*TRY IT*.
Return, word for word, the lines of the listing below from the one with "Definition apply_loan_closed (s" through the one with "parseUnits (ev_PrincipalUnits event), parseNonNegativeUnits", and no other lines.

*RECORDS FOR THE EXERCISE*.
(* ===== verification/Trie.v ===== *)
(** Merkle-Patricia tries: a reference definition of the data structure and of the
    paths through it, and the theorem that [verifyTrieInclusion] of [EvmProof]
    accepts exactly the paths of the trie with the given root. *)
From S2P Require Import Prelude GoStd CrossChainTypes ChainTypes Rlp Gateway EvmProof.
From S2P Require Message.
#[local] Set Warnings "-register-all".

(** * The data structure *)

Inductive mpt :=
| Leaf (path : list Z) (value : string)
| Ext (path : list Z) (child : mpt)
| Branch (children : list (option mpt)) (value : string).

Definition nibbles (l : list Z) : Prop := Forall (λ n, 0 <= n < 16) l.

(** Two nibbles a byte. *)
Fixpoint pack (l : list Z) : string :=
  match l with
  | a :: b :: r => String (byte_of (a * 16 + b)) (pack r)
  | _ => ""%string
  end.

(** The hex-prefix encoding of a path. *)
Definition compact (path : list Z) (leaf : bool) : string :=
  let flag := if leaf then 2 else 0 in
  pack ((if Nat.odd (length path) then [flag + 1] else [flag; 0]) ++ path).

Section Encoding.
Context `{Keccak}.

(** How a parent refers to a child: the child itself when it is short. *)
Definition ref_of (x : item) : item :=
  if blen (rlp_encode x) <? 32 then x else Str (keccak (rlp_encode x)).
(* ===== verification/Indexer.v ===== *)
(** The chain indexer ([chain-indexer/projection/indexer.go]): ingestion of blocks,
    reorganisations, the projected snapshot and the evidence it hands out. *)
From S2P Require Import Prelude GoStd CrossChainTypes ChainTypes Rlp Gateway EvmProof.
From S2P Require Message Trie.

Definition maxUint256 : Z := 2 ^ 256 - 1.

(** [parseUnits] and [parseNonNegativeUnits]: the number, when it is accepted. *)
Definition parseUnits (value : string) : option Z :=
  match Big.set_string value with
  | Some units =>
      if (0 <? units) && (units <=? maxUint256) && (Big.to_string units =s value)
      then Some units else None
  | None => None
  end.
Definition parseNonNegativeUnits (value : string) : option Z :=
  match Big.set_string value with
  | Some units =>
      if (0 <=? units) && (units <=? maxUint256) && (Big.to_string units =s value)
      then Some units else None
  | None => None
  end.

Record Indexer := mkIndexer {
  chainID : Z; gateway : string; finalityDepth : Z; headerAuthority : string;
  headerAuthorityHash : string; finalityPolicyHash : string;
  blocks : gmap Z Block; eventBlocks : gmap string Z;
  receipts : gmap string verifiedReceipt; settlementReorgs : gmap string SettlementReorg;
  snapshot : Snapshot }.

Definition emptySnapshot : Snapshot := mkSnapshot "" 0 Time.zero "" ∅ ∅ ∅ ∅ ∅.

Definition New (finalityDepth : Z) : Indexer :=
  mkIndexer 0 "" finalityDepth "" "" "" ∅ ∅ ∅ ∅ emptySnapshot.

(** * Applying an event to the snapshot *)

Definition with_tenders (m : gmap string Tender) (s : Snapshot) : Snapshot :=
  mkSnapshot (sn_HeadHash s) (sn_Head s) (sn_HeadObservedAt s) (sn_HeadHeaderSignatureHash s) m
    (sn_Loans s) (sn_Payments s) (sn_CanonicalSettlements s) (sn_SettlementReorgs s).
Definition with_loans (m : gmap string Loan) (s : Snapshot) : Snapshot :=
  mkSnapshot (sn_HeadHash s) (sn_Head s) (sn_HeadObservedAt s) (sn_HeadHeaderSignatureHash s)
    (sn_Tenders s) m (sn_Payments s) (sn_CanonicalSettlements s) (sn_SettlementReorgs s).
Definition with_payments (m : gmap string string) (s : Snapshot) : Snapshot :=
  mkSnapshot (sn_HeadHash s) (sn_Head s) (sn_HeadObservedAt s) (sn_HeadHeaderSignatureHash s)
    (sn_Tenders s) (sn_Loans s) m (sn_CanonicalSettlements s) (sn_SettlementReorgs s).
Definition with_settlements (m : gmap string CanonicalSettlement) (s : Snapshot) : Snapshot :=
  mkSnapshot (sn_HeadHash s) (sn_Head s) (sn_HeadObservedAt s) (sn_HeadHeaderSignatureHash s)
    (sn_Tenders s) (sn_Loans s) (sn_Payments s) m (sn_SettlementReorgs s).
Definition with_head (height : Z) (block : Block) (s : Snapshot) : Snapshot :=
  mkSnapshot (bk_Hash block) height (Time.UTC (bk_ObservedAt block)) (bk_HeaderSignatureHash block)
    (sn_Tenders s) (sn_Loans s) (sn_Payments s) (sn_CanonicalSettlements s) (sn_SettlementReorgs s).

Definition apply_tender_published (s : Snapshot) (event : Event) (blockNumber : Z)
    : result error Snapshot :=
  if empty_s (ev_TenderID event) || empty_s (ev_BorrowerID event) then Err ErrInvalidEvent
  else Ok (with_tenders (<[ev_TenderID event :=
         mkTender (ev_TenderID event) (ev_BorrowerID event) "OPEN" "" blockNumber ""]>
         (sn_Tenders s)) s).

Definition apply_offer_selected (s : Snapshot) (event : Event) (blockNumber : Z)
    : result error Snapshot :=
  match sn_Tenders s !! ev_TenderID event with
  | None => Err ErrInvalidEvent
  | Some tender =>
      if empty_s (ev_OfferID event) then Err ErrInvalidEvent
      else Ok (with_tenders (<[ev_TenderID event :=
             mkTender (tn_ID tender) (tn_BorrowerID tender) "OFFER_SELECTED" (ev_OfferID event)
               blockNumber (tn_Finality tender)]> (sn_Tenders s)) s)
  end.

Definition apply_loan_activated (s : Snapshot) (event : Event) (blockNumber : Z)
    : result error Snapshot :=
  if empty_s (ev_LoanID event) || empty_s (ev_BorrowerID event) || empty_s (ev_LenderID event) ||
     empty_s (ev_AssetID event)
  then Err ErrInvalidEvent
  else
    match parseUnits (ev_AmountUnits event) with
    | None => Err ErrInvalidEvent
    | Some _ =>
        if has_key (sn_Loans s) (ev_LoanID event) then Err ErrInvalidEvent
        else Ok (with_loans (<[ev_LoanID event :=
               mkLoan (ev_LoanID event) (ev_BorrowerID event) (ev_LenderID event) (ev_AssetID event)
                 (ev_AmountUnits event) (ev_AmountUnits event) "ACTIVE" "" blockNumber ""]>
               (sn_Loans s)) s)
    end.

Definition apply_principal_repaid (s : Snapshot) (event : Event) (blockNumber : Z)
    : result error Snapshot :=
  match sn_Loans s !! ev_LoanID event with
  | None => Err ErrInvalidEvent
  | Some loan =>
      if (ln_Status loan <>s "ACTIVE") || empty_s (ev_PaymentID event) then Err ErrInvalidEvent
      else
        match parseUnits (ev_AmountUnits event), parseUnits (ln_OutstandingUnits loan) with
        | Some amount, Some outstanding =>
            if outstanding <? amount then Err ErrInvalidEvent
            else if has_key (sn_Payments s) (ev_PaymentID event) then Err ErrInvalidEvent
            else
              let loan :=
                mkLoan (ln_ID loan) (ln_BorrowerID loan) (ln_LenderID loan) (ln_AssetID loan)
                  (ln_PrincipalUnits loan) (Big.to_string (outstanding - amount)) (ln_Status loan)
                  (ev_PaymentID event) blockNumber (ln_Finality loan) in
              Ok (with_payments (<[ev_PaymentID event := ev_LoanID event]> (sn_Payments s))
                    (with_loans (<[ev_LoanID event := loan]> (sn_Loans s)) s))
        | _, _ => Err ErrInvalidEvent
        end
  end.

Definition apply_loan_closed (s : Snapshot) (event : Event) (blockNumber : Z)
    : result error Snapshot :=
  match sn_Loans s !! ev_LoanID event with
  | None => Err ErrInvalidEvent
  | Some loan =>
      if ln_OutstandingUnits loan <>s "0" then Err ErrInvalidEvent
      else Ok (with_loans (<[ev_LoanID event :=
             mkLoan (ln_ID loan) (ln_BorrowerID loan) (ln_LenderID loan) (ln_AssetID loan)
               (ln_PrincipalUnits loan) (ln_OutstandingUnits loan) "CLOSED" (ln_LastPaymentID loan)
               blockNumber (ln_Finality loan)]> (sn_Loans s)) s)
  end.

(** The long guard on a settlement event. *)
Definition settlement_fields_ok (event : Event) : bool :=
  ev_decodedCanonical event &&
  forallb (λ field, negb (empty_s field))
    [ev_PaymentID event; ev_AllocationID event; ev_InstructionDigest event; ev_PolicySetHash event;
     ev_LoanAccount event; ev_Finalizer event; ev_Attester event; ev_SourceAssetID event;
     ev_AssetID event; ev_TargetToken event; ev_Gateway event; ev_ProviderIDHash event;
     ev_ProviderReferenceHash event; ev_ReconciliationID event; ev_ReconciliationCommitment event;
     ev_OriginalJournalSetHash event; ev_ConversionPolicyHash event; ev_FinalityPolicyHash event;
     ev_EvidenceHash event; ev_JournalRef event; ev_RawEvidenceHash event] &&
  (ev_SourceAssetID event <>s ev_AssetID event) &&
  negb (ev_ProviderFinalizedAt event =? 0) &&
  (ev_ProviderFinalizedAt event <? ev_ReversalDeadline event) &&
  negb (ev_StateNonceBefore event =? 0) &&
  (ev_StateNonceBefore event <? ev_StateNonceAfter event).

Definition settlement_units_ok (event : Event) : bool :=
  match parseUnits (ev_SourceUnits event), parseUnits (ev_GrossUnits event),
        parseUnits (ev_PrincipalUnits event), parseNonNegativeUnits (ev_RefundableExcessUnits event),
        parseUnits (ev_DebtBeforeUnits event), parseNonNegativeUnits (ev_DebtAfterUnits event) with
  | Some source, Some gross, Some principal, Some excess, Some debtBefore, Some debtAfter =>
      (source =? gross) && (principal + excess =? gross) && (principal + debtAfter =? debtBefore)
  | _, _, _, _, _, _ => false
  end.

Definition settlement_of (event : Event) (blockNumber : Z) : CanonicalSettlement :=
  {| cs_PaymentID := ev_PaymentID event;
     cs_AllocationID := ev_AllocationID event;
     cs_InstructionDigest := ev_InstructionDigest event;
     cs_PolicySetHash := ev_PolicySetHash event;
     cs_LoanID := ev_LoanID event;
     cs_LoanAccount := ev_LoanAccount event;
     cs_Finalizer := ev_Finalizer event;
     cs_Attester := ev_Attester event;
     cs_SourceAssetID := ev_SourceAssetID event;
     cs_TargetAssetID := ev_AssetID event;
     cs_TargetToken := ev_TargetToken event;
     cs_SourceUnits := ev_SourceUnits event;
     cs_GrossUnits := ev_GrossUnits event;
     cs_ProviderIDHash := ev_ProviderIDHash event;
     cs_ProviderReferenceHash := ev_ProviderReferenceHash event;
     cs_ReconciliationID := ev_ReconciliationID event;
     cs_ReconciliationCommitment := ev_ReconciliationCommitment event;
     cs_OriginalJournalSetHash := ev_OriginalJournalSetHash event;
     cs_ConversionPolicyHash := ev_ConversionPolicyHash event;
     cs_FinalityPolicyHash := ev_FinalityPolicyHash event;
     cs_EvidenceHash := ev_EvidenceHash event;
     cs_JournalRef := ev_JournalRef event;
     cs_ProviderFinalizedAt := ev_ProviderFinalizedAt event;
     cs_ReversalDeadline := ev_ReversalDeadline event;
     cs_PrincipalUnits := ev_PrincipalUnits event;
     cs_RefundableExcessUnits := ev_RefundableExcessUnits event;
     cs_DebtBeforeUnits := ev_DebtBeforeUnits event;
     cs_DebtAfterUnits := ev_DebtAfterUnits event;
     cs_StateNonceBefore := ev_StateNonceBefore event;
     cs_StateNonceAfter := ev_StateNonceAfter event;
     cs_LenderID := ev_LenderID event;
     cs_BorrowerID := ev_BorrowerID event;
     cs_ChainID := ev_ChainID event;
     cs_Gateway := ev_Gateway event;
     cs_TransactionHash := ev_TxHash event;
     cs_EventID := ev_ID event;
     cs_LogIndex := ev_LogIndex event;
     cs_BlockHash := ev_BlockHash event;
     cs_RawEvidenceHash := ev_RawEvidenceHash event;
     cs_TransactionIndex := ev_TransactionIndex event;
     cs_ReceiptsRoot := ev_ReceiptsRoot event;
     cs_InclusionProofHash := ev_InclusionProofHash event;
     cs_ReceiptHeaderSignatureHash := ev_ReceiptHeaderSignatureHash event;
     cs_UpdatedInBlock := blockNumber;
     cs_Finality := "" |}.

Definition apply_settlement (s : Snapshot) (event : Event) (blockNumber : Z)
    : result error Snapshot :=
  if negb (settlement_fields_ok event) || negb (settlement_units_ok event) then Err ErrInvalidEvent
  else if match sn_Loans s !! ev_LoanID event with
          | Some loan =>
              (ev_LenderID event <>s ln_LenderID loan) || (ev_BorrowerID event <>s ln_BorrowerID loan) ||
              (ln_AssetID loan <>s ev_AssetID event) ||
              (ln_OutstandingUnits loan <>s ev_DebtAfterUnits event)
          | None => false
          end
  then Err ErrInvalidEvent
  else if match sn_Payments s !! ev_PaymentID event with
          | Some paymentLoan => paymentLoan <>s ev_LoanID event
          | None => false
          end
  then Err ErrInvalidEvent
  else if has_key (sn_CanonicalSettlements s) (ev_PaymentID event) then Err ErrInvalidEvent
  else if existsb (λ '(_, existing), cs_AllocationID existing =s ev_AllocationID event)
            (map_to_list (sn_CanonicalSettlements s))
  then Err ErrInvalidEvent
  else Ok (with_settlements
         (<[ev_PaymentID event := settlement_of event blockNumber]> (sn_CanonicalSettlements s))
         (with_payments (<[ev_PaymentID event := ev_LoanID event]> (sn_Payments s)) s)).

Definition apply (s : Snapshot) (event : Event) (blockNumber : Z) : result error Snapshot :=
  if ev_Type event =s TenderPublished then apply_tender_published s event blockNumber
  else if ev_Type event =s OfferSelected then apply_offer_selected s event blockNumber
  else if ev_Type event =s LoanActivated then apply_loan_activated s event blockNumber
  else if ev_Type event =s PrincipalRepaid then apply_principal_repaid s event blockNumber
  else if ev_Type event =s LoanClosed then apply_loan_closed s event blockNumber
  else if ev_Type event =s CanonicalSettlementExecuted then apply_settlement s event blockNumber
  else Err ErrInvalidEvent.

(** * Rebuilding the snapshot *)

Fixpoint apply_events (s : Snapshot) (events : list Event) (height : Z) : result error Snapshot :=
  match events with
  | [] => Ok s
  | event :: rest => let? s := apply s event height in apply_events s rest height
  end.

(** The loop over the heights in order; [prior] is [priorObservedAt]. *)
Fixpoint rebuild_loop (chain : list (Z * Block)) (prior : Time.t) (s : Snapshot)
    : result error Snapshot :=
  match chain with
  | [] => Ok s
  | (height, block) :: rest =>
      if negb (bk_Number block =? height) || Time.IsZero (bk_ObservedAt block) ||
         (negb (Time.IsZero prior) && Time.Before (bk_ObservedAt block) prior)
      then Err ErrInvalidBlock
      else
        let? s := apply_events s (bk_Events block) height in
        rebuild_loop rest (bk_ObservedAt block) (with_head height block s)
  end.

Definition finalHeight_of (head depth : Z) : Z := if depth <? head then head - depth else 0.

Definition mark (finalHeight updatedInBlock : Z) : string :=
  if updatedInBlock <=? finalHeight then Final else Provisional.
Definition mark_tender (f : Z) (t : Tender) : Tender :=
  mkTender (tn_ID t) (tn_BorrowerID t) (tn_State t) (tn_SelectedOfferID t) (tn_UpdatedInBlock t)
    (mark f (tn_UpdatedInBlock t)).
Definition mark_loan (f : Z) (l : Loan) : Loan :=
  mkLoan (ln_ID l) (ln_BorrowerID l) (ln_LenderID l) (ln_AssetID l) (ln_PrincipalUnits l)
    (ln_OutstandingUnits l) (ln_Status l) (ln_LastPaymentID l) (ln_UpdatedInBlock l)
    (mark f (ln_UpdatedInBlock l)).

(** * The blocks in order of height *)

Definition height_le (a b : Z * Block) : Prop := a.1 <= b.1.
#[export] Instance height_le_dec : RelDecision height_le.
Proof. intros a b. unfold height_le. apply _. Defined.
Definition heights (m : gmap Z Block) : list (Z * Block) := merge_sort height_le (map_to_list m).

*EXPECTED ANSWER*.
Definition apply_loan_closed (s : Snapshot) (event : Event) (blockNumber : Z)
    : result error Snapshot :=
  match sn_Loans s !! ev_LoanID event with
  | None => Err ErrInvalidEvent
  | Some loan =>
      if ln_OutstandingUnits loan <>s "0" then Err ErrInvalidEvent
      else Ok (with_loans (<[ev_LoanID event :=
             mkLoan (ln_ID loan) (ln_BorrowerID loan) (ln_LenderID loan) (ln_AssetID loan)
               (ln_PrincipalUnits loan) (ln_OutstandingUnits loan) "CLOSED" (ln_LastPaymentID loan)
               blockNumber (ln_Finality loan)]> (sn_Loans s)) s)
  end.

(** The long guard on a settlement event. *)
Definition settlement_fields_ok (event : Event) : bool :=
  ev_decodedCanonical event &&
  forallb (λ field, negb (empty_s field))
    [ev_PaymentID event; ev_AllocationID event; ev_InstructionDigest event; ev_PolicySetHash event;
     ev_LoanAccount event; ev_Finalizer event; ev_Attester event; ev_SourceAssetID event;
     ev_AssetID event; ev_TargetToken event; ev_Gateway event; ev_ProviderIDHash event;
     ev_ProviderReferenceHash event; ev_ReconciliationID event; ev_ReconciliationCommitment event;
     ev_OriginalJournalSetHash event; ev_ConversionPolicyHash event; ev_FinalityPolicyHash event;
     ev_EvidenceHash event; ev_JournalRef event; ev_RawEvidenceHash event] &&
  (ev_SourceAssetID event <>s ev_AssetID event) &&
  negb (ev_ProviderFinalizedAt event =? 0) &&
  (ev_ProviderFinalizedAt event <? ev_ReversalDeadline event) &&
  negb (ev_StateNonceBefore event =? 0) &&
  (ev_StateNonceBefore event <? ev_StateNonceAfter event).

Definition settlement_units_ok (event : Event) : bool :=
  match parseUnits (ev_SourceUnits event), parseUnits (ev_GrossUnits event),
        parseUnits (ev_PrincipalUnits event), parseNonNegativeUnits (ev_RefundableExcessUnits event),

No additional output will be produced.